> [PROMPT]: For the entries below, print exactly the lines between the line holding "destruct (ss' !!" and the line holding "inv c', decode_shards", inclusive, and nothing else.

[[ DATA FOR PROCESSING open ]]

(** Along the life of a store *)
Lemma life_run_rises ops (p p' : RocksPersistence D) reported b y :
  life_run ops p = (reported, p') → tier (status_row_of (rp_db p') b) = Some y →
  (∃ x, tier (status_row_of (rp_db p) b) = Some x ∧ x ≤ y) ∧
  ∀ st, PO_blob_status b st ∈ reported → BlobStatus_u8 st ≤ y.
Proof.
  revert p reported. induction ops as [|[op|] ops IH]; intros p reported; cbn [life_run].
  { intros [= <- <-] Hy. split; [by exists y|]. by intros st ?%elem_of_nil. }
  2: { intros Hr Hy. exact (IH _ _ Hr Hy). }
  destruct (persist op p) as [r p1] eqn:Hop, (life_run ops p1) as [rest p2] eqn:Hrun.
  intros [= <- <-] Hy. destruct (IH _ _ Hrun Hy) as [(x1 & Hx1 & ?) Hall].
  destruct (persist_rises op p p1 r b Hop x1 Hx1) as (x & Hx & ? & Hleast).
  split; [exists x; split; [done|lia]|]. intros st Hin. destruct (is_ok r) eqn:Hok; [|by apply Hall].
  apply elem_of_cons in Hin as [<-|Hin]; [|by apply Hall].
  rewrite bool_decide_eq_true_2 in Hleast by done. cbn in Hleast. lia.
Qed.

(** [C23] A blob's tier is never downgraded.  Over any database, whatever it holds, and any
    sequence of calls, of which any may fail, over any number of processes that restart on the
    database: if the tier of a blob can be read at two moments it has not fallen between them,
    and at the second it is at least every tier that was reported with success until then. *)
Theorem blob_status_monotonic ops1 ops2 (p p1 p2 : RocksPersistence D) reported1 reported2 b s1 s2 :
  life_run ops1 p = (reported1, p1) → life_run ops2 p1 = (reported2, p2) →
  blob_status p1 b = Ok s1 → blob_status p2 b = Ok s2 →
  BlobStatus_u8 s1 ≤ BlobStatus_u8 s2 ∧
  ∀ st, PO_blob_status b st ∈ reported1 ++ reported2 → BlobStatus_u8 st ≤ BlobStatus_u8 s2.
Proof.
  intros Hr1 Hr2 Hs1 Hs2.
  assert (Hread : ∀ p s, blob_status p b = Ok s →
    tier (status_row_of (rp_db p) b) = Some (BlobStatus_u8 s)).
  { intros q s (o & Hg%map_err_Ok & Hs)%outcome_bind_Ok. apply status_get_tier in Hg.
    rewrite Hg. f_equal. destruct o; by injection Hs as <-. }
  apply Hread in Hs1, Hs2.
  destruct (life_run_rises _ _ _ _ _ _ Hr2 Hs2) as [(x & Hx & ?) Hall2].
  rewrite Hs1 in Hx. injection Hx as <-. split; [done|].
  intros st [Hin|Hin]%elem_of_app; [|by apply Hall2].
  destruct (life_run_rises _ _ _ _ _ _ Hr1 Hs1) as [_ Hall1]. specialize (Hall1 st Hin). lia.
Qed.

(** Evidence does not survive a restart: a new [RocksPersistence] over the same
    database counts from 0 again, so its first append replaces the evidence the
    previous process stored first. *)
Theorem restart_overwrites_evidence (p p' : RocksPersistence D) ev :
  append_slash_evidence ev (RocksPersistence_new (rp_db p)) = (Ok tt, p') →
  rows (rp_db p') !! (cf_name CF_SlashEvidence, be_bytes 8 0) = Some (to_vec ev).
Proof.
  unfold append_slash_evidence, mbind, M_bind, gets, modify. cbn. intros Happ.
  apply on_db_inv in Happ as (r0 & db & Hput%put_row_inv & Hok & ->).
  destruct r0; try done. cbn in *. rewrite Hput. apply lookup_insert_eq.
Qed.
End refinement.

(** ** A validator's store *)

Definition toy_agg_bytes (a : BlsAggSig) : bytes :=
  bsig_bytes (agg_sig a) ++ le_bytes 4 (length (agg_bitmap a)) ++ agg_bitmap a.
Definition toy_agg_of (bs : bytes) : BlsAggSig :=
  MkBlsAggSig (MkBlsSig (take 96 bs)) (drop 100 bs).

#[local] Instance toy_store_micro_qc : Borsh MicroQc := λ qc,
  h32_bytes (mqc_checkpoint_hash qc) ++ toy_agg_bytes (mqc_agg qc).
#[local] Instance toy_read_micro_qc : Codec MicroQc := λ bs,
  Some (MkMicroQc (MkHash32 (take 32 bs)) (toy_agg_of (drop 32 bs))).

#[local] Instance toy_store_macro_cp : Borsh MacroCheckpoint := λ c,
  le_bytes 8 (mc_height c) ++ le_bytes 8 (mc_epoch c) ++ h32_bytes (mc_parent c) ++
  h32_bytes (mc_micro_root c) ++ h32_bytes (mc_hash c).
#[local] Instance toy_read_macro_cp : Codec MacroCheckpoint := λ bs,
  let hash_at i := MkHash32 (take 32 (drop i bs)) in
  Some (MkMacroCheckpoint (of_le (take 8 bs)) (of_le (take 8 (drop 8 bs)))
          (hash_at 16%nat) (hash_at 48%nat) (hash_at 80%nat)).

#[local] Instance toy_store_macro_qc : Borsh MacroQc := λ qc,
  h32_bytes (qc_checkpoint_hash qc) ++
  [match qc_mode qc with Mode0Flat => 0 | ModeASubnet => 1 | ModeBLeaderless => 2 end] ++
  toy_agg_bytes (qc_agg qc).
#[local] Instance toy_read_macro_qc : Codec MacroQc := λ bs,
  let tag := default 0 (head (drop 32 bs)) in
  let mode := if tag =? 0 then Mode0Flat else if tag =? 1 then ModeASubnet else ModeBLeaderless in
  Some (MkMacroQc (MkHash32 (take 32 bs)) mode (toy_agg_of (drop 33 bs))).
Lemma pow_loop_spec n acc base :
  pow_loop n acc base = mul acc (fpow base (Pos.to_nat n)).
Proof.
  revert acc base. induction n as [n IH|n IH|]; intros acc base; cbn [pow_loop].
  - rewrite IH, <- mul_assoc. f_equal.
    change (mul base base) with (fmul base base). rewrite (fpow_double base), Pos2Nat.inj_xI.
    replace (S (2 * Pos.to_nat n)) with (S (Pos.to_nat n + Pos.to_nat n)) by lia. done.
  - rewrite IH. f_equal. change (mul base base) with (fmul base base).
    rewrite (fpow_double base), Pos2Nat.inj_xO. f_equal. lia.
  - cbn. f_equal. symmetry. apply (fmul_1_r base).
Qed.

Lemma pow_spec a n : pow a n = fpow a (N.to_nat n).
Proof. destruct n as [|p]; [done|]. cbn [pow]. rewrite pow_loop_spec. apply mul_1_l. Qed.

(** ** Polynomials over GF(2)

    A polynomial is the number whose bits are its coefficients.  [clmul] is the
    product of polynomials of degree at most 7, [pmod] the remainder by
    x^8 + x^4 + x^3 + x^2 + 1 of one of degree at most 14. *)

Definition xsum (ns : list N) : N := foldr N.lxor 0 ns.

Definition clmul (a b : N) : N :=
  xsum ((λ i, if N.testbit a i then N.shiftl b i else 0) <$> [0; 1; 2; 3; 4; 5; 6; 7]).

Definition pmod_step (n i : N) : N :=
  if N.testbit n (8 + i) then N.lxor n (N.shiftl 0x11D i) else n.
Definition pmod (n : N) : N := foldl pmod_step n [6; 5; 4; 3; 2; 1; 0].

Lemma lxor_swap a b c d : N.lxor (N.lxor a b) (N.lxor c d) = N.lxor (N.lxor a c) (N.lxor b d).
Proof.
  rewrite (N.lxor_assoc a b), (N.lxor_assoc a c), <- (N.lxor_assoc b c d),
    <- (N.lxor_assoc c b d). by rewrite (N.lxor_comm b c).
Qed.

Lemma pmod_step_lxor m n i : pmod_step (N.lxor m n) i = N.lxor (pmod_step m i) (pmod_step n i).
Proof.
  unfold pmod_step. rewrite N.lxor_spec. set (p := N.shiftl _ _).
  destruct (N.testbit m _), (N.testbit n _); cbn [xorb].
  - by rewrite lxor_swap, N.lxor_nilpotent, N.lxor_0_r.
  - by rewrite !N.lxor_assoc, (N.lxor_comm p n).
  - by rewrite N.lxor_assoc.
  - done.
Qed.

Lemma pmod_lxor m n : pmod (N.lxor m n) = N.lxor (pmod m) (pmod n).
Proof.
  unfold pmod. generalize ([6; 5; 4; 3; 2; 1; 0]) as l. intros l. revert m n.
  induction l as [|i l IH]; intros m n; [done|]. cbn [foldl]. by rewrite pmod_step_lxor, IH.
Qed.

Lemma pmod_xsum ns : pmod (xsum ns) = xsum (pmod <$> ns).
Proof.
  induction ns as [|n ns IH]; [done|].
  change (pmod (N.lxor n (xsum ns)) = N.lxor (pmod n) (xsum (pmod <$> ns))).
  by rewrite pmod_lxor, IH.
Qed.

(** Multiplying by [x^i] and reducing is [i] steps of the generator. *)
Lemma pmod_shiftl i b : i ∈ [0; 1; 2; 3; 4; 5; 6; 7] →
  pmod (N.shiftl (Byte.to_N b) i) = Byte.to_N (mul (u8_of_N (N.shiftl 1 i)) b).
Proof.
  assert (Hall : forallb (λ b, forallb (λ i, bool_decide
    (pmod (N.shiftl (Byte.to_N b) i) = Byte.to_N (mul (u8_of_N (N.shiftl 1 i)) b)))
    [0; 1; 2; 3; 4; 5; 6; 7]) all_u8 = true) by (vm_compute; reflexivity).
  intros Hi%list_elem_of_In. pose proof (for_all_u8 _ Hall b) as Hb. cbv beta in Hb.
  rewrite forallb_forall in Hb. exact (bool_decide_eq_true_1 _ (Hb i Hi)).
Qed.

Definition add_all (l : list u8) : u8 := foldr add x00 l.

Lemma add_all_N l : Byte.to_N (add_all l) = xsum (Byte.to_N <$> l).
Proof.
  induction l as [|a l IH]; [done|].
  change (Byte.to_N (add a (add_all l)) = N.lxor (Byte.to_N a) (xsum (Byte.to_N <$> l))).
  by rewrite add_N, IH.
Qed.

Lemma mul_add_all b l : mul b (add_all l) = add_all (mul b <$> l).
Proof.
  induction l as [|a l IH]; [apply mul_0_r|].
  change (mul b (add a (add_all l)) = add (mul b a) (add_all (mul b <$> l))).
  by rewrite mul_add_l, IH.
Qed.

(** A byte is the sum of the powers of two it contains. *)
Lemma u8_bits a :
  a = add_all ((λ i, if N.testbit (Byte.to_N a) i then u8_of_N (N.shiftl 1 i) else x00)
                 <$> [0; 1; 2; 3; 4; 5; 6; 7]).
Proof.
  assert (Hall : forallb (λ a, bool_decide (a =
    add_all ((λ i, if N.testbit (Byte.to_N a) i then u8_of_N (N.shiftl 1 i) else x00)
               <$> [0; 1; 2; 3; 4; 5; 6; 7]))) all_u8 = true) by (vm_compute; reflexivity).
  exact (bool_decide_eq_true_1 _ (for_all_u8 _ Hall a)).
Qed.

(** The table arithmetic is the field GF(2^8) modulo x^8 + x^4 + x^3 + x^2 + 1:
    multiplication by logarithms is multiplication of polynomials reduced by
    long division, addition is that of polynomials, every non-zero byte times its
    table inverse is 1, and square-and-multiply is repeated multiplication. *)
Theorem gf256_arithmetic (a b : u8) (n : N) :
  Byte.to_N (mul a b) = pmod (clmul (Byte.to_N a) (Byte.to_N b)) ∧
  Byte.to_N (add a b) = N.lxor (Byte.to_N a) (Byte.to_N b) ∧
  (a ≠ x00 → mul (inv a) a = x01) ∧
  pow a n = Nat.iter (N.to_nat n) (mul a) x01.
Proof.
  split_and!.
  - rewrite mul_comm, (u8_bits a) at 1. rewrite mul_add_all, add_all_N.
    unfold clmul. rewrite pmod_xsum, <- !list_fmap_compose. f_equal.
    apply list_fmap_ext. intros j i Hi%list_elem_of_lookup_2. cbn [compose].
    destruct (N.testbit _ i).
    + by rewrite pmod_shiftl, mul_comm.
    + by rewrite mul_0_r.
  - apply add_N.
  - apply mul_inv_l.
  - rewrite pow_spec. generalize (N.to_nat n) as m. intros m.
    induction m as [|m IH]; [done|]. cbn [fpow]. by rewrite IH, Nat.iter_succ.
Qed.
(** What the decoder needs: shards of the right size and index, [k] of them distinct. *)
Definition decodable (present : list (Z * shard)) : Prop :=
  Forall (in_range cfg) present ∧ (k ≤ length (distinct present))%nat.
#[global] Instance decodable_dec present : Decision (decodable present).
Proof. unfold decodable. apply _. Defined.

Lemma length_distinct present : (length (distinct present) ≤ length present)%nat.
Proof.
  unfold distinct. rewrite <- (length_fmap (λ p : Z * shard, Z.to_nat p.1) present).
  generalize ((λ p : Z * shard, Z.to_nat p.1) <$> present) as l.
  induction l as [|a l IH]; cbn; [done|]. case_decide; cbn; lia.
Qed.

(** The vector after the placing loop. *)
Lemma placed present ss' :
  place_shards cfg present (replicate n None) = Ok ss' →
  Forall (in_range cfg) present ∧ length ss' = n ∧ sized ss' ∧
  (∀ i d, ss' !! i = Some (Some d) → ∃ z, (z, d) ∈ present ∧ Z.to_nat z = i) ∧
  length (present_indices ss') = length (distinct present).
Proof.
  intros Hp. pose proof (place_shards_spec cfg present (replicate n None)) as Hs.
  rewrite Hp in Hs. destruct Hs as (Hf & Hl & Hfrom & _ & Hall); [apply length_replicate|].
  assert (Hfrom' : ∀ i d, ss' !! i = Some (Some d) → ∃ z, (z, d) ∈ present ∧ Z.to_nat z = i).
  { intros i d [Hr|?]%Hfrom; [|done]. by apply lookup_replicate in Hr as [? _]. }
  split; [done|]. split; [done|]. split; [|split; [done|]].
  - intros i d (z & Hz & _)%Hfrom'. rewrite Forall_forall in Hf. destruct (Hf _ Hz) as [_ He].
    cbn in He. lia.
  - apply Permutation_length, NoDup_Permutation; [apply present_NoDup|apply NoDup_remove_dups|].
    intros i. unfold distinct. rewrite present_elem, elem_of_remove_dups, list_elem_of_fmap. split.
    + intros (d & (z & Hz & <-)%Hfrom'). exists (z, d). done.
    + intros ([z d] & -> & Hz). destruct (Hall _ _ Hz) as [d' Hd']. cbn. exists d'.
      destruct (ss' !! Z.to_nat z) as [[d''|]|] eqn:Hz'; cbn in Hd'; [|done..].
      by injection Hd' as ->.
Qed.

Lemma placed_ok present :
  Forall (in_range cfg) present →
  ∃ ss', place_shards cfg present (replicate n None) = Ok ss'.
Proof.
  intros Hf.
  pose proof (place_shards_spec cfg present (replicate n None) (length_replicate _ _)) as Hs.
  destruct (place_shards _ _ _) as [ss'|e| |]; [by eexists|by destruct (proj1 Hs Hf)|destruct Hs..].
Qed.

Lemma decode_shards_run present orig_len c :
  cache_ok c → decodable present →
  ∃ m ss inv c', decode_shards present cfg orig_len c =
      (Ok (take (Z.to_nat orig_len) (mjoin (solution inv ss))), c') ∧
    cache_ok c' ∧ mds n k m ∧ build_encoding_matrix n k = Ok m ∧
    place_shards cfg present (replicate n None) = Ok ss ∧
    inverts k inv (used_rows m ss) ∧ (k ≤ length (present_indices ss))%nat ∧ sized ss.
Proof using Hcfg.
  intros Hc [Hf Hd]. destruct (valid_nat cfg Hcfg) as (Hk0 & Hkn & Hs0 & _).
  destruct (placed_ok present Hf) as [ss Hss].
  destruct (placed present ss Hss) as (_ & Hl & Hsz & _ & Hlen).
  destruct (reconstruct_spec ss c Hc Hl Hsz) as (m & c' & inv & Hr & Hc' & Hm & Hb & Hinv); [lia|].
  exists m, ss, inv, c'. split; [|by rewrite Hlen].
  pose proof (length_distinct present). unfold decode_shards.
  rewrite (run_lift _ _ _ _ (valid_validate _ Hcfg)), bool_decide_false by lia.
  rewrite (run_lift _ _ _ _ Hss), (run_bind _ _ _ _ _ Hr).
  rewrite (run_lift _ _ _ _ (valid_padded_len _ Hcfg)).
  rewrite (run_lift _ _ _ (solution inv ss)); [done|].
  assert (Hsol : length (solution inv ss) = k).
  { unfold solution. rewrite length_fmap. apply Hinv. }
  assert (Hsolr : rect sz (solution inv ss)).
  { apply Forall_fmap, Forall_forall. intros r _. by apply length_lincomb, sources_rect. }
  rewrite (omap_list_pure _ (λ j, nth j (solution inv ss) [])).
  { f_equal. rewrite <- Hsol. apply fmap_nth_seq. }
  intros j [_ Hj]%elem_of_seq. destruct (lookup_lt_is_Some_2 (solution inv ss) j) as [d Hdj]; [lia|].
  rewrite (nth_lookup_Some _ _ _ _ Hdj). unfold present_shard.
  rewrite (get_or_panic_Ok _ j (Some d)); [done|].
  rewrite list_lookup_fmap. by rewrite (code_systematic n k m (solution inv ss) sz j d).
Qed.

(** On anything else it fails with a configuration error. *)
Lemma decode_shards_fail present orig_len c :
  cache_ok c → ¬ decodable present →
  ∃ why c', decode_shards present cfg orig_len c = (Err (EConfig why), c') ∧ cache_ok c'.
Proof using Hcfg.
  intros Hc Hnd. destruct (valid_nat cfg Hcfg) as (Hk0 & Hkn & Hs0 & _). unfold decode_shards.
  rewrite (run_lift _ _ _ _ (valid_validate _ Hcfg)).
  case_bool_decide as Hlen; [by do 2 eexists|].
  pose proof (place_shards_spec cfg present (replicate n None) (length_replicate _ _)) as Hp.
  destruct (place_shards _ _ _) as [ss|e| |] eqn:Hss; [| |destruct Hp..].
  - destruct (placed present ss Hss) as (Hf & Hl & Hsz & _ & Hcount).
    destruct (cached_encoding_matrix_spec cfg c Hcfg Hc) as (m & c' & Hm & Hc' & _).
    rewrite (run_lift _ _ _ ss) by done. unfold reconstruct_shards.
    eexists _, c'. split; [|done]. unfold mbind, M_bind. rewrite Hm.
    rewrite bool_decide_true; [done|]. rewrite Hcount.
    destruct (decide (k ≤ length (distinct present))%nat); [|lia]. by destruct Hnd.
  - destruct Hp as [_ [-> | ->]]; by do 2 eexists.
Qed.

(** The shards of a payload decode to it. *)
Lemma decode_code m payload present c :
  cache_ok c → length payload ≤ ec_k cfg * ec_data_shard_size cfg →
  build_encoding_matrix n k = Ok m → mds n k m →
  (∀ z d, (z, d) ∈ present → code m (data_rows cfg payload) sz !! Z.to_nat z = Some d) →
  (k ≤ length (distinct present))%nat →
  ∃ c', decode_shards present cfg (length payload) c = (Ok payload, c') ∧ cache_ok c'.
Proof using Hcfg.
  intros Hc Hp Hb Hm Hsub Hd. destruct (data_rows_spec cfg Hcfg payload Hp) as (Hl & HD & Hj).
  set (D := data_rows cfg payload) in *.
  assert (Hdec : decodable present).
  { split; [|done]. apply Forall_forall. intros [z d] Hzd. specialize (Hsub _ _ Hzd). split; cbn.
    - apply lookup_lt_Some in Hsub. rewrite length_code, (mds_length _ _ _ Hm) in Hsub. done.
    - rewrite (rect_lookup _ _ _ _ (code_rect m D _ HD) Hsub). destruct Hcfg. lia. }
  destruct (decode_shards_run present (length payload) c Hc Hdec)
    as (m' & ss & inv & c' & Hrun & Hc' & Hm' & Hb' & Hss & Hinv & Hk & Hsz).
  exists c'. split; [|done]. rewrite Hrun. do 2 f_equal.
  assert (m' = m) as -> by congruence.
  destruct (placed present ss Hss) as (_ & _ & _ & Hfrom & _).
  rewrite (solution_unique m ss inv D); [|done..|].
  - rewrite Hj, Nat2Z.id. unfold padded. by rewrite take_app_length'.
  - intros i d (z & Hz & <-)%Hfrom. by apply Hsub.
Qed.
Lemma commitment_inj {E} shards shards' h :
  length shards = length shards' →
  rs_merkle_commitment (E:=E) shards = Ok h → rs_merkle_commitment (E:=E) shards' = Ok h →
  shards = shards' ∨ collision.
Proof using digest_length.
  intros Hlen (r & Hr & Hh)%outcome_bind_Ok (r' & Hr' & Hh')%outcome_bind_Ok.
  injection Hh as Hh. injection Hh' as Hh'. rewrite <- Hh in Hh'.
  apply blake3_with_dst_inj in Hh' as [He|?]; [|by right].
  assert (r' = r) as -> by (destruct r, r'; cbn in He; by subst).
  unfold binary_merkle_root in Hr, Hr'.
  case_bool_decide; [done|]. case_bool_decide; [done|].
  assert (Hd : ∀ ss, digests (shard_leaf_hash <$> ss)).
  { intros ss. apply Forall_fmap, Forall_forall. intros s _. apply digest_length. }
  rewrite !length_fmap, <- Hlen in Hr'. rewrite length_fmap in Hr.
  destruct (merkle_loop_inj _ _ _ _ (Hd shards) (Hd shards') ltac:(by rewrite !length_fmap) Hr Hr')
    as [?|?]; [by apply leaves_inj|by right].
Qed.
End merkle.

(** ** Custody *)

Lemma remove_dups_NoDup `{EqDecision A} (l : list A) : NoDup l → remove_dups l = l.
Proof.
  induction 1 as [|a l Ha _ IH]; [done|]. cbn. rewrite IH. by case_decide.
Qed.

Section custody_facts.
Context `{Build} {SE : Type} (get_chunk : BlobId → Z → outcome SE (option shard)).

Lemma stored_chunks_elem b received p :
  p ∈ stored_chunks get_chunk b received ↔
  p.1 ∈ received ∧ get_chunk b p.1 = Ok (Some p.2).
Proof.
  destruct p as [i d]. unfold stored_chunks. rewrite list_elem_of_omap. cbn. split.
  - intros (j & Hj & He). destruct (get_chunk b j) as [[d'|]| | |] eqn:Hg; try done.
    injection He as -> ->. done.
  - intros [Hi Hg]. exists i. by rewrite Hg.
Qed.

(** The shards custody decodes from, and the condition it decides. *)
Definition custody_ready (b : BlobId) (cfg : ErasureConfig) (received : gset Z) : Prop :=
  let present := stored_chunks get_chunk b (elements received) in
  Forall (in_range cfg) present ∧ (Z.to_nat (ec_k cfg) ≤ length present)%nat.
#[global] Instance custody_ready_dec b cfg received : Decision (custody_ready b cfg received).
Proof. unfold custody_ready. apply _. Defined.

Lemma stored_indices_sublist b received :
  (stored_chunks get_chunk b received).*1 `sublist_of` received.
Proof.
  induction received as [|i l IH]; [constructor|].
  unfold stored_chunks in *. cbn. destruct (get_chunk b i) as [[d|]| | |]; cbn; by constructor.
Qed.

[[ DATA FOR PROCESSING closed ]]

> [ANSWER AREA]:
      destruct (ss' !! Z.to_nat z) as [[d''|]|] eqn:Hz'; cbn in Hd'; [|done..].
      by injection Hd' as ->.
Qed.

Lemma placed_ok present :
  Forall (in_range cfg) present →
  ∃ ss', place_shards cfg present (replicate n None) = Ok ss'.
Proof.
  intros Hf.
  pose proof (place_shards_spec cfg present (replicate n None) (length_replicate _ _)) as Hs.
  destruct (place_shards _ _ _) as [ss'|e| |]; [by eexists|by destruct (proj1 Hs Hf)|destruct Hs..].
Qed.

Lemma decode_shards_run present orig_len c :
  cache_ok c → decodable present →
  ∃ m ss inv c', decode_shards present cfg orig_len c =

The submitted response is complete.